## [What is required]
Among the entries that follow, find the lines holding "names" and say how many there are, with no other words.

## [Stored data]
------

(* ===== verification/MachineTheorems.v ===== *)
(** * What holds in every state the machine reaches

    Processes may make any system calls with any arguments, raise exceptions, and be
    interrupted by the timer and the keyboard wherever [Machine] takes interrupts.
    By induction on the steps, the invariant of [KernelInv] holds in every state, and what is left of a
    suspended system call will keep it when it is resumed. *)
From S2P Require Import Prelude Ring CLib MmInterface MmSimple MmSimpleFacts MmSimpleTheorems Font Video VideoFacts VideoTheorems Exceptions KState ProcQueue SchedCore Semaphore Pipe Process Keyboard Scheduler Syscalls KernelInv KernelKeeps Machine.

Section Reachable.
Context {MM : Type} `{MemManager MM} `{Text} (wakeups : nat).
Context (mode : vbe_mode_info) (cols rows : Z) (Hgrid : grid_mode mode 1 cols rows).
Abbreviation ok := (@kernel_ok mode 1 cols rows MM None).
Implicit Types (s : kstate MM) (m : machine (MM := MM)).

Lemma boot_ok heap : ok (kernel_boot heap mode).
Proof.
  split.
  - intros i x Hx _. change (replicate 64 zero_sem !! i = Some x) in Hx. apply lookup_replicate_1 in Hx as [-> _]. done.
  - intros p b Hb. change ((∅ : gmap Z process_t) !! p = Some b) in Hb. by rewrite lookup_empty in Hb.
  - done.
  - split; [done|]. intros i x Hx. change (replicate 64 zero_pipe !! i = Some x) in Hx.
    apply lookup_replicate_1 in Hx as [-> _]. apply zero_pipe_ok.
  - split; [done|..]; intros a [c E]; change ((∅ : gmap Z Z) !! a = Some c) in E; by rewrite lookup_empty in E.
  - apply (ok_boot mode 1 cols rows Hgrid).
Qed.

Lemma keeps_main : keeps ok ok main.
Proof.
  unfold main, pipe_system_init. eapply leads_bind; [apply keeps_on_mm|intros _].
  eapply leads_bind; [apply keeps_init_scheduler|intros _]. apply (leads_bind _ _ ok); [|intros _].
  - eapply leads_bind; [apply keeps_for_up; intros i Hi; apply keeps_pipe_store; sound_pipe|intros _].
    apply leads_modify. intros s [? ? ? ? ? ?]. by split.
  - eapply leads_bind; [apply keeps_keyboard_init|intros _]. eapply leads_bind; [apply keeps_spawn|intros _]. apply keeps_ret.
Qed.

Lemma keeps_exceptionDispatcher id regs : keeps ok ok (on_video (exceptionDispatcher id regs)).
Proof.
  apply keeps_on_video. assert (forall names values, keeps (screen_ok mode 1 cols rows) (screen_ok mode 1 cols rows) (print_registers names values)) as Hregs.
  { induction names as [|n names IH]; intros [|v values]; cbn [print_registers]; try apply keeps_ret.
    unfold video_printRegister. keep; eauto using keeps_putString, keeps_newLine. }
  unfold exceptionDispatcher, zero_division, invalidOperation, video_printError, video_printRegisters.
  keep; eauto using keeps_putString, keeps_newLine.
Qed.

(** The rest of a suspended system call keeps the invariant. *)
Definition context_ok (c : context) : Prop :=
  match c with
  | User => True
  | InKernel _ k => forall s, ok s -> owp ok (fun _ => ok) (k s)
  end.
Definition machine_ok m : Prop := ok (m_kernel m) /\ forall pid, context_ok (context_of m pid).

Lemma context_ok_insert (cs : gmap Z context) pid c s s' : context_ok c ->
  (forall q, context_ok (context_of (mk_machine s cs) q)) -> forall q, context_ok (context_of (mk_machine s' (<[pid := c]> cs)) q).
Proof.
  intros Hc Hcs q. unfold context_of. cbn [m_contexts]. destruct (decide (q = pid)) as [->|].
  - by rewrite lookup_insert_eq.
  - rewrite lookup_insert_ne by done. apply (Hcs q).
Qed.

Lemma settle_ok m m' rsp o : machine_ok m -> owp ok (fun _ => ok) o -> settle m rsp o = Some m' -> machine_ok m'.
Proof.
  intros [Hk Hc] Ho E. destruct m as [s cs]. destruct o as [a t|[] t k| |]; simpl in E; try discriminate.
  - injection E as <-. split; [exact Ho|]. by apply (context_ok_insert _ _ _ s).
  - destruct Ho as [Ht Hrest]. pose proof (keeps_irq00 rsp t Ht) as Hirq.
    destruct (irq00 rsp t) as [a t'| | |]; try discriminate. injection E as <-. split; [exact Hirq|].
    by apply (context_ok_insert _ _ _ s).
  - destruct Ho as [Ht Hrest]. injection E as <-. split; [exact Ht|]. by apply (context_ok_insert _ _ _ s).
Qed.

Lemma interrupt_ok {A} m m' (h : M (kstate MM) A) : machine_ok m -> keeps ok ok h -> interrupt m h = Some m' -> machine_ok m'.
Proof.
  intros [Hk Hc] Hh E. unfold interrupt in E. specialize (Hh _ Hk). destruct (h (m_kernel m)); try discriminate.
  injection E as <-. by split.
Qed.

Lemma step_ok m m' : machine_ok m -> step wakeups m m' -> machine_ok m'.
Proof.
  intros Hm Hstep. destruct Hstep.
  - eapply settle_ok; [done| |done]. apply keeps_dispatcher; [done|]. apply Hm.
  - eapply interrupt_ok; [done| |done]. apply keeps_irq00.
  - eapply interrupt_ok; [done| |done]. by apply keeps_irqDispatcher.
  - eapply settle_ok; [done| |done]. destruct Hm as [Hk Hc]. specialize (Hc (running_pid m)).
    unfold running in *. match goal with E : context_of _ _ = _ |- _ => rewrite E in Hc end. by apply Hc.
  - eapply interrupt_ok; [done| |done]. by apply keeps_exceptionDispatcher.
  - eapply settle_ok; [done| |done].
    assert (keeps ok ok (scheduler_finish_current ;; mret 0)) as Hinv.
    { eapply leads_bind; [apply keeps_finish_current|intros _; apply keeps_ret]. }
    apply Hinv, Hm.
Qed.

Lemma reachable_machine_ok heap s m :
  main (kernel_boot heap mode) = Done tt s -> reachable wakeups (mk_machine s ∅) m -> machine_ok m.
Proof.
  intros Hmain Hr. induction Hr as [|m m' _ IH Hstep]; [|by eapply step_ok].
  split.
  - pose proof (keeps_main _ (boot_ok heap)) as Hinv. by rewrite Hmain in Hinv.
  - intros pid. unfold context_of. cbn [m_contexts]. by rewrite lookup_empty.
Qed.

(** C1: in every state reached from boot, by any system calls of the processes, timer
    and keyboard interrupts, exceptions, and ends of processes that no interrupt
    falls into, all spin locks are free, the buffers of the pipes and of the keyboard
    are sound rings that were written inside their arrays, every control block has
    priorities that name a ready queue, sixteen descriptors and a name of bounded
    length, and the cursor and what was drawn are on the screen.  Two kinds of runs
    are left out: those in which an interrupt falls into the end of a process
    ([step_return]; a lock can then stay taken), and those that go on after
    undefined behaviour of C. *)
Theorem reachable_kernel_ok heap s m :
  main (kernel_boot heap mode) = Done tt s -> reachable wakeups (mk_machine s ∅) m -> ok (m_kernel m).
Proof. intros Hmain Hr. exact (proj1 (reachable_machine_ok heap s m Hmain Hr)). Qed.
End Reachable.

(** ** A machine with the first-fit manager *)

#[local] Instance machine_text : Text := { process_start := 0x100; idle_entry := 0x200 }.
#[local] Instance machine_manager : MemManager mm := simple_manager 0x20000.
Definition screen_mode : vbe_mode_info := mk_vbe 3072 1024 768 24 0xFD000000.
Lemma screen_grid : grid_mode screen_mode 1 128 48.
Proof. by split; cbn. Qed.

(** After boot, and after the timer has chosen the shell. *)
Definition machine_boot : machine := mk_machine (after main (kernel_boot mm_boot screen_mode)) ∅.
Definition machine_shell : machine := default machine_boot (interrupt machine_boot (irq00 0x90000)).

Lemma machine_booted : main (kernel_boot mm_boot screen_mode) = Done tt (m_kernel machine_boot).
Proof.
  assert (match main (kernel_boot mm_boot screen_mode) with Done _ _ => true | _ => false end = true) as E by (vm_compute; reflexivity).
  unfold machine_boot, after. cbn [m_kernel]. destruct (main _) as [[] s| | |]; done.
Qed.
Lemma machine_switched : interrupt machine_boot (irq00 0x90000) = Some machine_shell.
Proof.
  assert (bool_decide (is_Some (interrupt machine_boot (irq00 0x90000))) = true) as E by (vm_compute; reflexivity).
  apply bool_decide_eq_true in E as [m E]. unfold machine_shell. by rewrite E.
Qed.

Lemma reachable_kernel_ok_witness :
  running_pid machine_shell = 2 /\ kernel_ok screen_mode 1 128 48 None (m_kernel machine_shell).
Proof.
  split; [vm_compute; reflexivity|].
  apply (reachable_kernel_ok 0 screen_mode 128 48 screen_grid mm_boot (m_kernel machine_boot) machine_shell machine_booted).
  eapply reachable_step; [apply reachable_refl|]. eapply step_timer; [|exact machine_switched].
  left. reflexivity.
Defined.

------

## [Exercise result]
2